§ Exercise prompt: Give back exactly the line that contains "Inductive Exc : Type" and all the lines after it in the records below, to the very last, with no other output.

Data under study Start Marker

(** * Terraform entity and dependency-graph extractor

    Shallow embedding of [apps/hello-world/backend/parser.py]
    ([TerraformParser] and [parse_terraform]).

    - Python values produced by the HCL loader are [Value]; a Python dict is
      an association list in insertion order (keys unique).
    - Python exceptions are the [Raise] branch of the result type [Res].
    - Strings are Stdlib [string]: a Python str whose characters are all
      below U+0100 (one byte each); the character class \w of [re] is
      Python's Unicode one restricted to these characters.
    - [list(set(xs))] is an order that Python derives from string hashes;
      it is kept abstract as a parameter [py_set_list]. *)

From Stdlib Require Import String Ascii List Bool Arith Lia ZArith.
Import ListNotations.
Open Scope string_scope.
Open Scope list_scope.
Set Warnings "-register-all".

(** ** Values and exceptions *)

(** The loader ([hcl2.loads]) yields str, int/float, bool, None, dict, list. *)
Inductive Value : Type :=
| VStr (s : string)
| VNum (n : Z)
| VBool (b : bool)
| VNone
| VDict (kvs : list (string * Value))
| VList (items : list Value).

(** Exceptions that can leave the functions below. [LarkError] and
    [JSONDecodeError] are the two caught by [_parse_file]. [OSError]
    stands for all its subclasses (PermissionError, FileNotFoundError,
    IsADirectoryError, NotADirectoryError, FileExistsError). *)
Inductive Exc : Type :=
| LarkError
| JSONDecodeError
| OSError
| TypeError
| AttributeError
| UnicodeDecodeError
| KeyError.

Data under study End Marker

§ Exercise response:
Inductive Exc : Type :=
| LarkError
| JSONDecodeError
| OSError
| TypeError
| AttributeError
| UnicodeDecodeError
| KeyError.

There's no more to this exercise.